Use of Torture still endemic in Chinese occupied Tibet

TCHRD commemorates the UN International Day in Support of Victims of Torture

AS 26 JUNE 2007 marks the tenth anniversary of the UN International Day in Support of Victims of Torture, the Tibetan Centre for Human Rights and Democracy (TCHRD) commemorates the day in support of victims of torture throughout the world.

Torture is one of the severest forms of human rights abuses, taking a terrible toll on millions of individuals and their families across the globe. In Chinese occupied Tibet, torture is endemic in the network of prisons and detention centres across the plateau. According to TCHRD documentation, the Chinese authorities’ systematic use of torture has resulted in the death of 89 known Tibetan political prisoners since 1987.

According to TCHRD’s database, there are currently 116 known Tibetan political prisoners languishing in various prisons in Tibet. Torture being a regular feature in the Chinese administered prisons and detention centres, the Centre is highly concerned about the well-being and safety of the political prisoners upon whom the worst of torture is afflicted.

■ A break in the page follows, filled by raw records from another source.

Lemma mapping_init_Ok id version dec venue symbol identity sha reference from until multiplier
    size_unit step tick decimals digits min_qty notional lighter_index m :
  mapping_init id version dec venue symbol identity sha reference from until multiplier
    size_unit step tick decimals digits min_qty notional lighter_index = Ok m ->
  mapping_wf m.
Proof.
  unfold mapping_init. intros H.
  repeat (apply bind_Ok in H as (? & ? & H)). injection H as <-.
  repeat match goal with
  | H : require_timestamp _ = Ok _ |- _ =>
    unfold require_timestamp in H; apply expect_Ok, timestamp_Some in H as [_ H]
  | H : require_sha256 _ = Ok _ |- _ =>
    unfold require_sha256 in H; apply expect_Ok, sha256_of_Some in H as [_ H]
  end.
  rename select (raise_if _ _ _ = _) into Hrule. apply raise_if_Ok in Hrule.
  split; cbn; try done.
  - repeat apply Forall_cons_2; eauto using Forall_nil_2 with mapping.
  - split; [done|]. eapply optional_Ok; [|done]. cbn. intros o t Ht. inv_ok. by reflect_bools.
  - repeat apply Forall_cons_2; eauto using Forall_nil_2 with mapping.
  - split; (eapply optional_Ok; [|done]); eauto with mapping.
  - apply negb_false_iff in Hrule. rewrite !orb_true_iff in Hrule.
    destruct Hrule as [[Hs|Hs]|Hs]; [left|right; left|right; right]; intros Hn; by rewrite Hn in Hs.
  - split_and!; (eapply optional_Ok; [|done]); eauto with mapping.
Qed.

(** ** Validity of a mapping for a market *)

(** Numeric equality, as [Decimal.__eq__] decides it. *)
Definition dec_same (a b : decimal) : Prop := dec_eq a b = Ok true.
Definition opt_dec_same (a b : option decimal) : Prop := opt_dec_eq a b = Ok true.

Record covers (m : MarketMappingEvidence) (k : VenueMarket) : Prop := {
  cv_venue : mm_venue m = vm_venue k;
  cv_symbol : mm_symbol m = vm_symbol k;
  cv_identity : mm_identity m = vm_identity k;
  cv_multiplier : dec_same (reviewed_contract_multiplier m) (contract_multiplier k);
  cv_unit : mm_displayed_size_unit m = vm_displayed_size_unit k;
  cv_step : dec_same (mm_quantity_step m) (vm_quantity_step k);
  cv_tick : opt_dec_same (mm_price_tick m) (vm_price_tick k);
  cv_decimals : mm_price_decimals m = vm_price_decimals k;
  cv_digits : mm_max_price_significant_digits m = vm_max_price_significant_digits k;
  cv_min_quantity : opt_dec_same (mm_min_quantity m) (vm_min_quantity k);
  cv_min_notional : dec_same (mm_min_notional m) (vm_min_notional k) }.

Electric shocks, pricking cigarettes on the face, beating, hand or thumb cuffs, feet manacles, aerial suspension, exposure to extreme temperature, long period of solitary confinement, deprivation of food, water and sleep, forced labour and forced exercise drills are few of the commonly used techniques employed by the Chinese authorities to defeat the nationalist spirit of the Tibetans and to break down an individual’s personality. As terrible as the physical wounds are, the psychological and emotional scars are usually the most devastating and the most difficult to repair. A subtle form of mental torture is being used on former political prisoners in Tibet. Life after prison for these prisoners are made extremely difficult as they are denied readmission into their monastery or nunnery, ostracized socially, are constantly harassed by officials and have no prospect of finding employment. Many Tibetan torture survivors suffer recurring nightmares and flashbacks.

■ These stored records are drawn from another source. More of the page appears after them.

(* ===== verification/Evidence.v ===== *)
(** * [liqvera_contracts.evidence]: immutable capture-evidence records

    The record types an evidence reader returns, with the checks of their
    constructors; UUID, integer, text and byte arguments have their types.
    Proved here: what a constructed record satisfies. *)

From S2P Require Import Prelude PyStr PyObj Bytes Market Provenance.
Open Scope Z_scope.

(** [_require_sha256] and [_require_timestamp] *)
Definition ev_require_sha256 (s : pystr) : result pystr :=
  raise_if (negb (sha256_text s)) ValueError "evidence SHA-256 must be lowercase hexadecimal" ;; Ok s.
Definition ev_require_timestamp (t : Z) : result Z :=
  raise_if (t <? 0) TypeError "timestamp must be a nonnegative integer" ;; Ok t.
Definition require_text (msg : string) (s : pystr) : result pystr :=
  raise_if (str_eqb s []) ValueError msg ;; Ok s.
Definition require_count (msg : string) (z : Z) : result Z :=
  raise_if (z <? 0) ValueError msg ;; Ok z.

Record CaptureManifest := mkManifest {
  cm_run : uuid; started_at_ms : Z; venue_set : list pystr; schema_version : pystr }.

Definition capture_manifest_init (run : uuid) (started : Z) (venues : list pystr) (version : pystr)
  : result CaptureManifest :=
  started ← ev_require_timestamp started;
  raise_if (match venues with [] => true | _ => false end) ValueError
    "venue_set must be a nonempty tuple" ;;
  version ← require_text "schema_version is required" version;
  Ok (mkManifest run started venues version).

Record CaptureTerminal := mkTerminal { ct_run : uuid; terminated_at_ms : Z; status : pystr }.

Definition capture_terminal_init (run : uuid) (at_ms : Z) (status : pystr) : result CaptureTerminal :=
  at_ms ← ev_require_timestamp at_ms;
  status ← require_text "status is required" status;
  Ok (mkTerminal run at_ms status).

Record ControlEvidenceRecord := mkControl {
  ce_run : uuid; recorded_at_ms : Z; kind : pystr; ce_payload_sha256 : pystr }.

Definition control_evidence_init (run : uuid) (at_ms : Z) (kind sha : pystr)
  : result ControlEvidenceRecord :=
  at_ms ← ev_require_timestamp at_ms;
  kind ← require_text "kind is required" kind;
  sha ← ev_require_sha256 sha;
  Ok (mkControl run at_ms kind sha).

Record RawBatchRecord := mkBatch {
  rb_run : uuid; batch_index : Z; stored_sha256 : pystr; content_sha256 : pystr;
  rb_payload : bytes }.

Definition raw_batch_init (run : uuid) (index : Z) (stored content : pystr) (payload : bytes)
  : result RawBatchRecord :=
  index ← require_count "batch_index must be a nonnegative integer" index;
  stored ← ev_require_sha256 stored;
  content ← ev_require_sha256 content;
  Ok (mkBatch run index stored content payload).

Record RawPublicEnvelope := mkEnvelope {
  re_run : uuid; envelope_index : Z; observed_at_ms : Z; re_venue : pystr;
  payload_sha256 : pystr; payload : bytes }.

Definition raw_envelope_init (run : uuid) (index observed : Z) (venue sha : pystr) (payload : bytes)
  : result RawPublicEnvelope :=
  index ← require_count "envelope_index must be a nonnegative integer" index;
  observed ← ev_require_timestamp observed;
  venue ← require_text "venue is required" venue;
  sha ← ev_require_sha256 sha;
  Ok (mkEnvelope run index observed venue sha payload).

Record QualityMinuteRecord := mkMinute {
  qm_run : uuid; minute_start_ms : Z; qm_venue : pystr; accepted : Z; rejected : Z }.

Definition quality_minute_init (run : uuid) (start : Z) (venue : pystr) (accepted rejected : Z)
  : result QualityMinuteRecord :=
  start ← ev_require_timestamp start;
  venue ← require_text "venue is required" venue;
  accepted ← require_count "accepted must be a nonnegative integer" accepted;
  rejected ← require_count "rejected must be a nonnegative integer" rejected;
  Ok (mkMinute run start venue accepted rejected).

Record MappingSnapshot := mkMappingSnapshot {
  ms_run : uuid; mappings : list MarketMappingEvidence; snapshot_sha256 : pystr }.

Definition mapping_snapshot_init (run : uuid) (ms : list MarketMappingEvidence) (sha : pystr)
  : result MappingSnapshot :=
  sha ← ev_require_sha256 sha; Ok (mkMappingSnapshot run ms sha).

(** ** Constructed records *)

Lemma quality_minute_init_Ok run start venue a r m :
  quality_minute_init run start venue a r = Ok m ->
  m = mkMinute run start venue a r /\ 0 <= start /\ 0 <= a /\ 0 <= r /\ venue <> [].
Proof.
  unfold quality_minute_init, ev_require_timestamp, require_text, require_count. intros H. inv_ok.
  reflect_bools. split_and!; try done. by apply str_eqb_false.
Qed.

Lemma raw_envelope_init_Ok run index observed venue sha body e :
  raw_envelope_init run index observed venue sha body = Ok e ->
  e = mkEnvelope run index observed venue sha body /\
  0 <= index /\ 0 <= observed /\ venue <> [] /\ sha256_text sha = true.
Proof.
  unfold raw_envelope_init, ev_require_timestamp, require_text, require_count, ev_require_sha256.
  intros H. inv_ok. reflect_bools. split_and!; try done. by apply str_eqb_false.
Qed.

Lemma capture_manifest_init_Ok run started venues version m :
  capture_manifest_init run started venues version = Ok m ->
  m = mkManifest run started venues version /\ 0 <= started /\ venues <> [] /\ version <> [].
Proof.
  unfold capture_manifest_init, ev_require_timestamp, require_text. intros H. inv_ok.
  reflect_bools. split_and!; [done..|by intros ->|by apply str_eqb_false].
Qed.

Lemma capture_terminal_init_Ok run at_ms status t :
  capture_terminal_init run at_ms status = Ok t ->
  t = mkTerminal run at_ms status /\ 0 <= at_ms /\ status <> [].
Proof.
  unfold capture_terminal_init, ev_require_timestamp, require_text. intros H. inv_ok.
  reflect_bools. split_and!; [done..|by apply str_eqb_false].
Qed.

In 1984, the General Assembly adopted the UN Convention against Torture and Other Cruel, Inhuman or Degrading Treatment or Punishment (CAT), which entered into force on 26 June 1987. It was an important step in the much-needed process of globalising human rights and acknowledging that torture, and all forms of inhuman or degrading treatment or punishment, are absolutely and universally illegal. In 1997, the United Nations General Assembly decided to mark this historic date and designated 26 June each year as International Day in Support of Victims of Torture. The Convention obliges States to make torture a crime and to prosecute and punish those guilty of it. It notes explicitly that neither higher orders nor exceptional circumstances can justify torture.

As of June 2007, the Convention has been signed by 74 States. These States parties are required to report to the UN Committee against Torture, a human rights treaty body set up in 1987 to monitor compliance with the Convention and to assist States parties in implementing its provisions.

The Committee is composed of 10 independent experts who serve in their personal capacity and are elected by States parties.

The People’s Republic of China (PRC) is a state party to the UN Convention against Torture (CAT) and Other Cruel, Inhuman or Degrading Treatment since 1988. The Chinese constitution does not contain an express prohibition of torture. The relevant provisions of the constitution in this context are Article 37 and 38 that protect the personal dignity of Chinese citizens. Chapter two of the constitution of the PRC covers several fundamental civil and political rights as well as economic, social and cultural rights but contains no explicit prohibition of torture and other forms of ill-treatment. Although PRC outlawed certain forms of torture in the revised Chinese Criminal Procedure Law that came into effect in 1997, systematic torture is still endemic in the Chinese administered prisons and detention centres in Tibet.

UN member states which sign the Convention render themselves accountable under international law to take action to prevent torture and to support the victims when torture takes place. In order to uphold the principle of accountability for the perpetrators of gross human rights abuses, the culture of impunity should be eradicated and perpetrators should be brought to justice. Clearly therefore a country like PRC under the communist rule, which resorts to torture routinely as a measure of coercive control over minority population, is not going to accept the principle of accountability, let alone agree to support and succour the victims.

In view of the current situation, TCHRD urges the government of the PRC to implement the recommendations made by the UN Special Rapporteur on Torture to eradicate torture and “to ensure torture survivors’ right to full reparation with special attention to medical and psychological needs”.

The Centre also urges the PRC to release Jigme Tenzin , Jigme Gyatso, Lobsang Tsultrim (all serving lengthy sentences and currently imprisoned in Chushul [Ch:Qushui] Prison) as per the appeal of the UN expert since they have “been convicted of a political crime, possibly on the basis of information extracted by torture”. No tangible progress has been reported since the UN expert’s report (E/CN.4/2006/6/Add.6 dated 10 March 2006) and the aforementioned prisoners of concern still remain incarcerated. The Centre also urges the international community to pressure the PRC to ratify the Optional Protocol to the UN Convention against Torture and Other Cruel, Inhuman or Degrading Treatment.